In the online world, one can post a lasting memorial on one of the Rainbow Bridge sites available. The Rainbow Bridge is a wonderful piece, describing how when your pet dies they pass over the Rainbow Bridge and wait there, healthy and full of life, until you can join them. It is a beautiful and well loved piece and has helped many people at their time of need.
You might also compile a scrap book of pictures, photos and written stories and memories. This often helps one deal with this sad time, as it is a lasting memorial to refer to at distressing times.
Above all, remember that communication is vital. Talk often and listen a lot. If dealing with children, they will often give you clues as to how they are feeling. As I said dealing with grief is a complicated subject and a lot of time and patience is needed with young children.
Adults too may lose a beloved pet. As adults we may feel we cannot share our pain with others and that no one will understand our loss. If you cannot share it with friends, then ask your local vet if he knows of any bereavement group or advisor.

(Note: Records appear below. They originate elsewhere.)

(** * SchemaValidator.validate: the schema publication gate of graphql-hive

    A shallow embedding of
    [packages/services/api/src/modules/schema/providers/schema-validator.ts].

    The validator sits between a composition engine (the orchestrator) and a
    diff engine (the inspector).  Both are injected, remote and fallible, so
    the embedding threads an abstract [World] through every call on them,
    lets every call either return or throw, and records each call together
    with its outcome in an event log.  The locals [errors] and [changes] of
    the source are mutable (the array [errors] is extended in place by
    [push]); they live in the state of the monad, which survives a throw
    exactly as a JavaScript heap does.  The calls on the logger and the
    Sentry decorator do not bear on the result and are left out. *)

From Stdlib Require Import String List Bool Arith Lia.
Import ListNotations.

Local Open Scope string_scope.
Local Open Scope list_scope.

(** ** Values shared with the generated GraphQL types *)

(** A thrown JavaScript value, or the reason of a rejected promise.  Anything
    can be thrown; the validator only ever reads the property [message] of
    what it catches, so a value is told by what that reading does: [mk m] is
    an [Error] (or any object) whose [message] is [m]; [messageless] is a
    value other than null and undefined that has no such property; on [null]
    and [undefined] reading a property throws. *)
Module Error.
Inductive t : Type :=
| mk (message : string)
| messageless
| null
| undefined.
End Error.

(** The outcome of an evaluation that may throw. *)
Inductive Result (A : Type) : Type :=
| Returned (a : A)
| Thrown (e : Error.t).
Arguments Returned {A} a.
Arguments Thrown {A} e.

(** [Types.CriticalityLevel]. *)
Inductive CriticalityLevel : Type := Breaking | Dangerous | Safe.

(** [Types.SchemaChange]; an absent or null [path] is [None]. *)
Module SchemaChange.
Record t : Type := mk {
  criticality : CriticalityLevel;
  message : string;
  path : option (list string)
}.
End SchemaChange.

(** [Types.SchemaError]; an absent or null [path] is [None]. *)
Module SchemaError.
Record t : Type := mk {
  message : string;
  path : option (list string)
}.
End SchemaError.

(** [ValidationResult], lines 11-16. *)
Record ValidationResult : Type := {
  valid : bool;
  isComposable : bool;
  errors : list SchemaError.t;
  changes : list SchemaChange.t
}.

(** [change.criticality === 'Breaking'] *)
Definition isBreaking (change : SchemaChange.t) : bool :=
  match SchemaChange.criticality change with
  | Breaking => true
  | _ => false
  end.

(** The error pushed for a breaking change, lines 110-113. *)
Definition breakingChangeError (change : SchemaChange.t) : SchemaError.t :=
  {| SchemaError.message :=
       String.append "Breaking Change: " (SchemaChange.message change);
     SchemaError.path := SchemaChange.path change |}.

(** Null and undefined. *)
Definition nullish (error : Error.t) : bool :=
  match error with
  | Error.null | Error.undefined => true
  | _ => false
  end.

(** [(error as Error).message]: the cast is erased, so the property is read
    off whatever was thrown.  On null and undefined the read throws the
    [TypeError] of the engine (the wording is the one of Node); a value without
    the property gives undefined, here [None]. *)
Definition readMessage (error : Error.t) : Result (option string) :=
  match error with
  | Error.mk m => Returned (Some m)
  | Error.messageless => Returned None
  | Error.null =>
      Thrown (Error.mk "Cannot read properties of null (reading 'message')")
  | Error.undefined =>
      Thrown
        (Error.mk "Cannot read properties of undefined (reading 'message')")
  end.

(** A string or undefined inside a template literal. *)
Definition interpolate (v : option string) : string :=
  match v with
  | Some text => text
  | None => "undefined"
  end.

(** The object of lines 120-122 for a message already read: no [path]. *)
Definition comparisonError (v : option string) : SchemaError.t :=
  {| SchemaError.message :=
       String.append "Failed to compare schemas: " (interpolate v);
     SchemaError.path := None |}.

(** The argument of [errors.push] in the [catch] clause, lines 120-122:
    evaluating it reads the message of the caught value, which may throw. *)
Definition compareFailure (error : Error.t) : Result SchemaError.t :=
  match readMessage error with
  | Returned v => Returned (comparisonError v)
  | Thrown raised => Thrown raised
  end.

(** The object returned by the identity short-circuit, lines 70-75. *)
Definition identicalResult : ValidationResult :=
  {| valid := true; isComposable := true; errors := []; changes := [] |}.

(** JavaScript truthiness of a [string | null]: null and the empty string
    are falsy. *)
Definition truthy (s : option string) : bool :=
  match s with
  | Some v => negb (String.eqb v EmptyString)
  | None => false
  end.

(** [s || ''] *)
Definition orEmpty (s : option string) : string :=
  if truthy s then match s with Some v => v | None => EmptyString end else EmptyString.
(** The scenario of the spec: only A1 and H12 are assigned.  These two
    wells are the first and the last record, which the reshape leaves in
    place. *)
Lemma scenario_corner_wells :
  let self := after (SrcDict (dict_of [("A1", "S001"); ("H12", "S096")]))
                    (example_plate 8 12) in
  (print_matrix self).2 = Ok tt ∧
  (print_matrix self).1 !! 3 =
    Some (data_line 65 (Str (of_string "S001") :: replicate 11 PyNone)) ∧
  (∀ i, 1 ≤ i < 7 →
     (print_matrix self).1 !! (3 + i) =
       Some (data_line (65 + N.of_nat i) (replicate 12 PyNone))) ∧
  (print_matrix self).1 !! 10 =
    Some (data_line 72 (replicate 11 PyNone ++ [Str (of_string "S096")])).
Proof.
  intros self. split_and!; try by vm_compute.
  intros i Hi.
  do 7 (destruct i as [|i]; [first [lia | by vm_compute]|]). lia.
Qed.




(** * Further properties *)

(** ** Dictionaries compose *)

Lemma set_df_set_df d d' self : set_df d (set_df d' self) = set_df d self.
Proof. reflexivity. Qed.

Lemma after_dict d self :
  after (SrcDict d) self = set_df (assign d <$> df self) self.
Proof. unfold after. by rewrite add_samples_dict. Qed.

Lemma assign_assign d1 d2 w :
  assign d2 (assign d1 w) = assign (d2 ∪ d1) w.
Proof.
  unfold assign at 2. unfold assign at 2.
  destruct (d2 !! well_index w) as [v2|] eqn:H2.
  - rewrite (lookup_union_Some_l d2 d1 _ v2 H2).
    unfold assign. destruct (d1 !! well_index w); simpl; by rewrite H2.
  - rewrite lookup_union_r by done.
    unfold assign. destruct (d1 !! well_index w); simpl; by rewrite H2.
Qed.

(** Assigning from one dictionary and then from another is assigning once
    from their union in which the later dictionary wins; in particular
    assigning the same dictionary twice is assigning it once. *)
Theorem dict_assignments_compose self d1 d2 :
  after (SrcDict d2) (after (SrcDict d1) self) = after (SrcDict (d2 ∪ d1)) self ∧
  after (SrcDict d1) (after (SrcDict d1) self) = after (SrcDict d1) self.
Proof.
  assert (∀ a b, after (SrcDict b) (after (SrcDict a) self)
                 = after (SrcDict (b ∪ a)) self) as H.
  { intros a b. rewrite !after_dict. simpl. rewrite set_df_set_df. f_equal.
    rewrite <- list_fmap_compose. apply list_fmap_ext. intros _ w _.
    apply assign_assign. }
  split; [apply H|]. by rewrite H, (idemp_L (∪) d1).
Qed.

(** A key that is the well index of no record is ignored: no error, no new
    record, no change. *)
Theorem dict_unknown_key_ignored self d k v :
  (∀ w, w ∈ df self → well_index w ≠ k) →
  after (SrcDict (<[k:=v]> d)) self = after (SrcDict d) self.
Proof.
  intros Hk. rewrite !after_dict. f_equal.
  apply list_fmap_ext. intros _ w Hw%list_elem_of_lookup_2.
  unfold assign. by rewrite lookup_insert_ne by (intros ->; by apply (Hk w)).
Qed.

Lemma dict_unknown_key_ignored_witness :
  let self := example_plate 2 2 in
  let d := dict_of [("A1", "S1")] in
  (∀ w, w ∈ df self → well_index w ≠ of_string "C7") ∧
  after (SrcDict (<[of_string "C7" := of_string "S7"]> d)) self
    = after (SrcDict d) self.
Proof.
  intros self d.
  assert (∀ w, w ∈ df self → well_index w ≠ of_string "C7") as H.
  { intros w Hw. vm_compute in Hw.
    repeat (apply elem_of_cons in Hw as [-> | Hw]); try done.
    by apply not_elem_of_nil in Hw. }
  split; [exact H|]. exact (dict_unknown_key_ignored self d _ _ H).
Defined.

(** ** Tables: what the left merge emits *)

Lemma length_joined str right w :
  length (joined str right w) = emitted right w.
Proof.
  unfold joined, emitted. destruct (matches right w) as [|r ms]; [done|].
  rewrite length_fmap. simpl. lia.
Qed.

Lemma length_bind_sum {A B} (f : A → list B) l :
  length (l ≫= f) = sum_list (length ∘ f <$> l).
Proof.
  induction l as [|x l IH]; [done|].
  rewrite bind_cons, length_app, IH. done.
Qed.

Lemma sum_emitted right (l : DataFrame) :
  length l ≤ sum_list (emitted right <$> l) ∧
  (sum_list (emitted right <$> l) = length l ↔
   ∀ w, w ∈ l → length (matches right w) ≤ 1).
Proof.
  induction l as [|w l [IHle IHeq]]; csimpl.
  - split; [lia|]. split; [|done]. intros _ w Hw. by apply not_elem_of_nil in Hw.
  - assert (1 ≤ emitted right w) as H1 by (unfold emitted; lia).
    split; [lia|]. split.
    + intros Hs w' [->|Hw']%elem_of_cons.
      * unfold emitted in *. lia.
      * apply IHeq; [lia|done].
    + intros Hall.
      assert (emitted right w = 1) as ->.
      { unfold emitted. pose proof (Hall w ltac:(by left)). lia. }
      rewrite (proj2 IHeq); [done|]. intros w' Hw'. apply Hall. by right.
Qed.

(** With a data frame that has both columns, every plate row is emitted once
    per matching source row and once when nothing matches.  So the frame
    never shrinks, and it keeps its length exactly when no plate row matches
    more than one source row. *)
Theorem table_record_count self t :
  has_column "well_index" t = true → has_column "sample_id" t = true →
  length (df (after (SrcFrame t) self))
    = sum_list (emitted (project t) <$> df self) ∧
  length (df self) ≤ length (df (after (SrcFrame t) self)) ∧
  (length (df (after (SrcFrame t) self)) = length (df self) ↔
   ∀ w, w ∈ df self → length (matches (project t) w) ≤ 1).
Proof.
  intros H1 H2. unfold after.
  destruct (key_mismatch (df self) t) eqn:H3.
  - rewrite add_samples_frame_mismatch by done. simpl.
    assert (∀ w, matches (project t) w = []) as Hno
      by (intros w; by eapply key_mismatch_no_match).
    assert (sum_list (emitted (project t) <$> df self) = length (df self)) as ->.
    { apply sum_emitted. intros w _. rewrite Hno. simpl. lia. }
    split_and!; [done|done|]. split; [|done]. intros _ w _. rewrite Hno. simpl. lia.
  - rewrite add_samples_frame by done. simpl.
    assert (length (df self ≫= joined (str_samples t) (project t))
            = sum_list (emitted (project t) <$> df self)) as ->.
    { rewrite length_bind_sum. f_equal. apply list_fmap_ext. intros _ w _.
      apply length_joined. }
    split; [done|]. apply sum_emitted.
Qed.

Lemma table_record_count_witness :
  let self := example_plate 2 2 in
  let t := table_of [Str (of_string "A1"); Str (of_string "A1");
                     Str (of_string "A1"); Str (of_string "B2")]
                    [Str (of_string "S1"); NaN; Str (of_string "S3");
                     Str (of_string "S4")] in
  has_column "well_index" t = true ∧ has_column "sample_id" t = true ∧
  length (df (after (SrcFrame t) self)) = 6.
Proof.
  intros self t.
  destruct (table_record_count self t eq_refl eq_refl) as (Hsum & _ & _).
  split_and!; [reflexivity|reflexivity|]. rewrite Hsum. reflexivity.
Defined.

Lemma set_df_same self : set_df (df self) self = self.
Proof. by destruct self. Qed.

Lemma same_up_to_null_kept str w : same_up_to_null (kept str w) w.
Proof. unfold same_up_to_null. split_and!; try done. apply value_kept. Qed.

Lemma same_up_to_null_refl w : same_up_to_null w w.
Proof. by unfold same_up_to_null. Qed.

Lemma bind_singleton_fmap {A B} (f : A → list B) (g : A → B) (l : list A) :
  (∀ x, x ∈ l → f x = [g x]) → l ≫= f = g <$> l.
Proof.
  induction l as [|x l IH]; intros H; [done|].
  rewrite bind_cons, (H x) by by left. csimpl. f_equal.
  apply IH. intros y Hy. apply H. by right.
Qed.

Lemma Forall2_fmap_same {A B} (R : B → B → Prop) (f g : A → B) l :
  (∀ x, x ∈ l → R (f x) (g x)) → Forall2 R (f <$> l) (g <$> l).
Proof.
  induction l as [|x l IH]; intros H; csimpl; constructor.
  - apply H. by left.
  - apply IH. intros y Hy. apply H. by right.
Qed.

(** A data frame none of whose rows carries the well index of a plate row,
    an empty one in particular, adds no record and changes no sample
    identifier: every row keeps all its columns, the [sample_id] up to the
    kind of null.  Unless the frame's [sample_id] column has dtype str the
    object is exactly what it was; with dtype str, when the call returns,
    every unset [None] has become NaN. *)
Theorem table_without_matches_keeps_samples self t :
  (∀ w v, w ∈ df self → (Str (well_index w), v) ∉ project t) →
  Forall2 same_up_to_null (df (after (SrcFrame t) self)) (df self) ∧
  (str_samples t = false → after (SrcFrame t) self = self) ∧
  (str_samples t = true → outcome (add_samples (SrcFrame t) self) = Ok tt →
   ∀ w, w ∈ df (after (SrcFrame t) self) → sample_id w ≠ PyNone).
Proof.
  intros Hno.
  assert (∀ w, w ∈ df self →
            joined (str_samples t) (project t) w = [kept (str_samples t) w])
    as Hj.
  { intros w Hw. unfold joined.
    by rewrite (proj2 (matches_nil (project t) w) (λ v, Hno w v Hw)). }
  unfold after.
  destruct (add_samples_frame_cases t self) as [[-> _]|(e & -> & _)]; simpl.
  - rewrite (bind_singleton_fmap _ _ _ Hj). split_and!.
    + rewrite <- (list_fmap_id (df self)) at 2. apply Forall2_fmap_same.
      intros w _. apply same_up_to_null_kept.
    + intros ->.
      assert (kept false <$> df self = df self) as ->.
      { rewrite <- (list_fmap_id (df self)) at 2. apply list_fmap_ext.
        intros _ w _. apply kept_object. }
      apply set_df_same.
    + intros -> _ w' (w & -> & _)%list_elem_of_fmap.
      unfold kept, as_dtype. simpl. by destruct (sample_id w).
  - split_and!; [|done|done].
    rewrite <- (list_fmap_id (df self)). apply Forall2_fmap_same.
    intros w _. apply same_up_to_null_refl.
Qed.

Lemma table_without_matches_keeps_samples_witness :
  let self := after (SrcDict (dict_of [("A1", "S1")])) (example_plate 2 1) in
  let t := str_table_of [Some (of_string "C3"); None]
                        [Some (of_string "S9"); Some (of_string "S8")] in
  (∀ w v, w ∈ df self → (Str (well_index w), v) ∉ project t) ∧
  Forall2 same_up_to_null (df (after (SrcFrame t) self)) (df self) ∧
  sample_id <$> df self = [Str (of_string "S1"); PyNone] ∧
  sample_id <$> df (after (SrcFrame t) self) = [Str (of_string "S1"); NaN].
Proof.
  intros self t.
  assert (∀ w v, w ∈ df self → (Str (well_index w), v) ∉ project t) as H.
  { intros w v Hw Hin. vm_compute in Hw, Hin.
    repeat (apply elem_of_cons in Hin as [Hin | Hin]);
      [| |by apply not_elem_of_nil in Hin];
      repeat (apply elem_of_cons in Hw as [-> | Hw]); try done;
      by apply not_elem_of_nil in Hw. }
  split; [exact H|].
  split; [exact (proj1 (table_without_matches_keeps_samples self t H))|].
  split; by vm_compute.
Defined.

Lemma matches_ext right w w' :
  well_index w = well_index w' → matches right w = matches right w'.
Proof. unfold matches. by intros ->. Qed.

Lemma kept_kept str w : kept str (kept str w) = kept str w.
Proof.
  destruct w as [? ? ? ? ? []]; by destruct str.
Qed.

Lemma overwrite_overwrite str w r :
  overwrite str (overwrite str w r) r = overwrite str w r.
Proof.
  unfold overwrite. destruct (isna r.2) eqn:H; [apply kept_kept|done].
Qed.

Lemma matches_overwritten str right w :
  matches right
    (default (kept str w) (overwrite str w <$> head (matches right w)))
  = matches right w.
Proof. apply matches_ext, well_index_overwritten. Qed.

(** When no plate row matches more than one source row, applying the same
    data frame a second time changes nothing. *)
Theorem table_assignment_idempotent self t :
  (∀ w, w ∈ df self → length (matches (project t) w) ≤ 1) →
  after (SrcFrame t) (after (SrcFrame t) self) = after (SrcFrame t) self.
Proof.
  intros Huniq. unfold after.
  destruct (add_samples_frame_cases t self)
    as [(Heq & H1 & H2 & H3)|(e & Heq & _)];
    [|rewrite Heq; cbn [self_after]; by rewrite Heq].
  rewrite Heq. cbn [self_after].
  rewrite (joined_unique _ _ (df self)) by done.
  rewrite add_samples_frame; [|done|done|].
  2: { revert H3. unfold key_mismatch. cbn [df set_df].
       destruct (t !! of_string "well_index") as [[| |]|]; try done.
       by destruct (df self). }
  cbn [self_after df set_df]. rewrite set_df_set_df. f_equal.
  rewrite joined_unique.
  2: { intros w' (w & -> & Hw)%list_elem_of_fmap.
       rewrite matches_overwritten. by apply Huniq. }
  rewrite <- list_fmap_compose. apply list_fmap_ext. intros _ w _. simpl.
  rewrite matches_overwritten.
  destruct (matches (project t) w) as [|r ms]; simpl; [apply kept_kept|].
  apply overwrite_overwrite.
Qed.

Here are a few of my favorite books, but sadly, none deals with guinea pigs:
Series Title: My Pet Died ( Let's Make a Book About It ) Author/Illustrator: Rachel Biale. Tricycle Press 1997
Age Range: Parenting: Early Reader, Eight to Ten, Ten to Twelve
A workbook for parents and children to share, this little paperback has color-book illustrations and prompts for children to draw or write about their pet, their feelings of loss, and their thoughts about death. This can be a beautiful way for children to memorialize their beloved pet and also deal with grief feelings as they learn recovery skills. A parent resource section is included, as well as directions for parents on every page. My second-grade daughter recently lost a cat, and she immediately began writing and drawing in this book. $7.95 ISBN: 1-883672-51-1
SCRUMPY by Elizabeth DALE, & Frederic JOOS. Andersen Press,1994
When Scrumpy the dog dies, Ben is devastated until, weeks later, he watches the antics of another dog in the street and realizes he could love a new puppy after all.
GOODBYE MAX by Holly KELLER. Walker, 1990
All Ben wants to do is cry when his beloved dog, Max, dies. Eventually he realizes that memories of him live on, and he even learns to love a new puppy.
BADGER'S PARTING GIFTS by Susan VARLEY. Random Century, 1992
All the animals are desperately unhappy when Badger dies, but they each have a special memory of something he had taught them that they could now do extremely well that helps take away their sadness.
I also highly recommend reading advice and exploring links found on the From Tracks In The Sand website.